**Activity**: From the material below, list every line containing "Fixpoint".

**Data for analysis**:
(** *** The number a decimal text denotes

    Digits, then possibly a point and digits, then possibly [e], a sign
    and digits: the texts [Number::toString] produces for finite numbers,
    read as ECMAScript reads a numeric literal. *)
Definition digit (c : ascii) : option Z :=
  let n := Z.of_N (N_of_ascii c) in
  if (48 <=? n) && (n <=? 57) then Some (n - 48) else None.

(** The digits at the head of [s]: their value after [acc], their number
    after [cnt], and what follows them. *)
Fixpoint take_digits (s : string) (acc cnt : Z) : Z * Z * string :=
  match s with
  | EmptyString => (acc, cnt, s)
  | String c r =>
      match digit c with
      | Some d => take_digits r (10 * acc + d) (cnt + 1)
      | None => (acc, cnt, s)
      end
  end.

(** The number the text denotes, if it is such a text. *)
Definition decimal_value (s : string) : option Q :=
  let '(i, ci, r1) := take_digits s 0 0 in
  if ci =? 0 then None
  else
    let '(f, cf, r2) :=
      match r1 with
      | String "." r => take_digits r 0 0
      | _ => (0, 0, r1)
      end in
    let mantissa := (inject_Z i + inject_Z f / Qpower 10 cf)%Q in
    match r2 with
    | EmptyString => Some mantissa
    | String "e" (String sign r) =>
        let '(x, cx, r3) := take_digits r 0 0 in
        if (0 <? cx) && (r3 =? "")%string then
          if Ascii.eqb sign "+" then Some (mantissa * Qpower 10 x)%Q
          else if Ascii.eqb sign "-" then Some (mantissa * Qpower 10 (- x))%Q
          else None
        else None
    | _ => None
    end.

(** The value of a string of digits, read after [acc]. *)
Fixpoint places (s : string) (acc : Z) : Z :=
  match s with
  | EmptyString => acc
  | String c r => places r (10 * acc + match digit c with Some d => d | None => 0 end)
  end.

Fixpoint digit_string (s : string) : bool :=
  match s with
  | EmptyString => true
  | String c r => match digit c with Some _ => digit_string r | None => false end
  end.

(** What follows a string of digits: nothing, or a character that is not
    a digit. *)
Definition stops (s : string) : Prop :=
  match s with
  | EmptyString => True
  | String c _ => digit c = None
  end.

Definition len (s : string) : Z := Z.of_nat (String.length s).

(** *** The criterion, with the test the printer uses

    [round_trips] and [shortest_round_trip] again, with [reads_back] for
    [rounds_to]: the form in which the search of [shortest] is followed. *)
Definition represents (m : positive) (e : Z) (s k n : Z) : Prop :=
  1 <= k /\ 10 ^ (k - 1) <= s < 10 ^ k /\ reads_back m e (decimal k (s, n)) = true.

Definition ecma_digits (m : positive) (e : Z) (s k n : Z) : Prop :=
  represents m e s k n
  /\ (forall s' k' n', represents m e s' k' n' -> k <= k')
  /\ (forall s' n', represents m e s' k n' ->
        (Qabs_diff (decimal k (s, n)) (dyadic m e)
         <= Qabs_diff (decimal k (s', n')) (dyadic m e))%Q
        /\ (Qabs_diff (decimal k (s, n)) (dyadic m e)
            == Qabs_diff (decimal k (s', n')) (dyadic m e) ->
            Z.even s' = true -> Z.even s = true)%Q).

(** The margins below and above the double within which a number reads
    back as it. *)
Definition margin_up (e : Z) : Q := (Qpower 2 e / 2)%Q.

Definition margin_down (m : positive) (e : Z) : Q :=
  if (Zpos m =? 2 ^ (prec - 1)) && (emin prec emax <? e)
  then (Qpower 2 e / 4)%Q else (Qpower 2 e / 2)%Q.

(** ** Validation failures *)




(** * Verification *)

Arguments Number_toString : simpl never.
Arguments of_Z : simpl never.
Arguments includes : simpl never.
Arguments HttpServer.isValidFrequenciesArray : simpl never.
Arguments HttpServer.withStrings : simpl never.
Arguments ToString : simpl never.

(** ** Numbers and values *)

Lemma sameValueZero_of_Z (z : Z) (n : number) :
  (exists q, number_value (of_Z z) = Some q /\ Qeq q (inject_Z z)) ->
  number_sameValueZero (of_Z z) n = true <-> denotes n z.
Proof.
  intros (q & Hq & Hz). unfold denotes, number_sameValueZero.
  destruct (of_Z z) eqn:Hz'; try discriminate;
    destruct n; simpl in *; try (split; [discriminate | contradiction]);
    injection Hq as <-; rewrite Qeq_bool_iff; rewrite Hz;
    split; intros H; symmetry; exact H.
Qed.
(** C10: when the distgit directory has a regular file among its direct
    entries that is neither hidden nor named ["additional-tags"], and
    [content.source] is present, populate ends in the selective clean with
    the error [shutil.rmtree] raises on a regular file.  Nothing has been
    copied, renamed or cleaned up by then: the directory holds a part of
    its former entries, the regular files all among them, and the rest of
    the file system is as it was. *)
Theorem populate_rmtree_on_regular_file f c :
  wf_dir (cwd fs) ->
  is_Some (content_source (config self)) ->
  dir_lookup f (cwd fs) = Some (File c) ->
  startswith f "." = false ->
  f <> "additional-tags" ->
  exists g c' fs',
    populate_distgit_dir __name__ self fs = (Raise (OSError ENOTDIR g), fs') /\
    selective_clean fs = (Raise (OSError ENOTDIR g), fs') /\
    startswith g "." = false /\ g <> "additional-tags" /\
    dir_lookup g (cwd fs) = Some (File c') /\
    sublist (cwd fs') (cwd fs) /\
    dirs fs' = dirs fs /\
    dir_lookup f (cwd fs') = Some (File c).
Proof.
  intros Hwf Hsrc Hf Hdot Htag.
  destruct (clean_loop_raises (List.map fst (cwd fs)) fs f c)
    as (g & c' & fs' & Hrun & Hg1 & Hg2 & Hg & Hsub & Hdirs & Hkeep);
    trivial.
  { intros n. apply dir_lookup_listed. }
  { apply dir_lookup_In in Hf.
    apply (List.in_map fst) in Hf. exact Hf. }
  assert (Hclean : selective_clean fs = (Raise (OSError ENOTDIR g), fs'))
    by (unfold selective_clean; by rewrite bind_run).
  exists g, c', fs'. repeat split; trivial.
  - rewrite (populate_with_source _ _ _ Hsrc).
    by rewrite (bind_run_raise _ _ _ _ _ Hclean).
  - by apply Hkeep.
Qed.

End Populate.

(** ** The properties at sample inputs *)

Lemma populate_without_source_witness :
  populate_distgit_dir "image" plain_image fs_old_file = (Ok tt, fs_old_file).
Proof.
  apply (populate_without_source "image" plain_image fs_old_file).
  reflexivity.
Defined.

Lemma source_path_resolves_witness :
  source_path image_app fs_new_file = (Ok "/src/app", fs_new_file) /\
  source_path (sample_image (Some "app") (Some "sub") None) fs_sub
  = (Ok "/src/app/sub", fs_sub).
Proof.
  split.
  - apply (proj1 (source_path_resolves image_app fs_new_file
                    "app" "/src/app" eq_refl eq_refl)).
    + reflexivity.
    + simpl. by eexists.
  - apply (proj2 (source_path_resolves
                    (sample_image (Some "app") (Some "sub") None) fs_sub
                    "app" "/src/app" eq_refl eq_refl) "sub").
    + reflexivity.
    + simpl. by eexists.
Defined.

Lemma source_path_alias_errors_witness :
  source_path (sample_image None None None) fs_new_file
  = (Raise (IOError "Can't find source alias in image config: /images/app"),
     fs_new_file) /\
  source_path (sample_image (Some "web") None None) fs_new_file
  = (Raise (IOError "Required source alias has not been registered [web] for image config: /images/app"),
     fs_new_file).
Proof.
  split.
  - apply (proj1 (source_path_alias_errors
                    (sample_image None None None) fs_new_file)).
    reflexivity.
  - apply (proj2 (source_path_alias_errors
                    (sample_image (Some "web") None None) fs_new_file) "web").
    + reflexivity.
    + reflexivity.
Defined.

Lemma source_path_not_a_directory_witness :
  source_path (sample_image (Some "app") (Some "missing") None) fs_new_file
  = (Raise (FilesystemError "Unable to find path within source [/src/app/missing] for config: /images/app"),
     fs_new_file).
Proof.
  apply (source_path_not_a_directory
           (sample_image (Some "app") (Some "missing") None) fs_new_file
           "app" "/src/app").
  - reflexivity.
  - reflexivity.
  - reflexivity.
Defined.


Lemma stray_cleanup_dead_when_imported_witness :
  (forall fs1, stray_cleanup "image" fs1 = (Ok tt, fs1)) /\
  forall r fs1,
    (selective_clean ;; copy_source image_rhel ;;
     normalize_dockerfile image_rhel) fs_rhel = (r, fs1) ->
    exists fs',
      populate_distgit_dir "image" image_rhel fs_rhel = (r, fs') /\
      forall ent x,
        startswith ent "Dockerfile." = true ->
        dir_lookup ent (cwd fs1) = Some x ->
        dir_lookup ent (cwd fs') = Some x.
Proof.
  apply (stray_cleanup_dead_when_imported "image" image_rhel fs_rhel).
  - discriminate.
  - simpl. by eexists.
Defined.

Lemma populate_rmtree_on_regular_file_witness :
  exists g c' fs',
    populate_distgit_dir "image" image_app fs_old_file
    = (Raise (OSError ENOTDIR g), fs') /\
    selective_clean fs_old_file = (Raise (OSError ENOTDIR g), fs') /\
    startswith g "." = false /\ g <> "additional-tags" /\
    dir_lookup g (cwd fs_old_file) = Some (File c') /\
    sublist (cwd fs') (cwd fs_old_file) /\
    dirs fs' = dirs fs_old_file /\
    dir_lookup "old-file.txt" (cwd fs') = Some (File "old").
Proof.
  apply (populate_rmtree_on_regular_file "image" image_app fs_old_file
           "old-file.txt" "old").
  - unfold wf_dir. simpl.
    repeat (apply List.NoDup_cons; [simpl; intuition discriminate|]).
    apply List.NoDup_nil.
  - simpl. by eexists.
  - reflexivity.
  - reflexivity.
  - discriminate.
Defined.


(** C1 at its own example: with [Dockerfile.rhel] configured and present
    in the source, populate returns with the content of [Dockerfile.rhel]
    under the name ["Dockerilfe"]; there is no ["Dockerfile"], and
    [Dockerfile.centos] has not been cleaned up. *)
Lemma populate_rhel_misnames_build_file :
  populate_distgit_dir "image" image_rhel fs_rhel
  = (Ok tt,
     set_cwd [(".git", git_meta);
              ("Dockerfile.centos", File "FROM centos7");
              ("Dockerilfe", File "FROM rhel7")] fs_rhel) /\
  dir_lookup "Dockerfile"
    (cwd (snd (populate_distgit_dir "image" image_rhel fs_rhel))) = None /\
  dir_lookup "Dockerfile.centos"
    (cwd (snd (populate_distgit_dir "image" image_rhel fs_rhel)))
  = Some (File "FROM centos7").
Proof. repeat split; vm_compute; reflexivity. Qed.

**Task solution**:
Fixpoint take_digits (s : string) (acc cnt : Z) : Z * Z * string :=
Fixpoint places (s : string) (acc : Z) : Z :=
Fixpoint digit_string (s : string) : bool :=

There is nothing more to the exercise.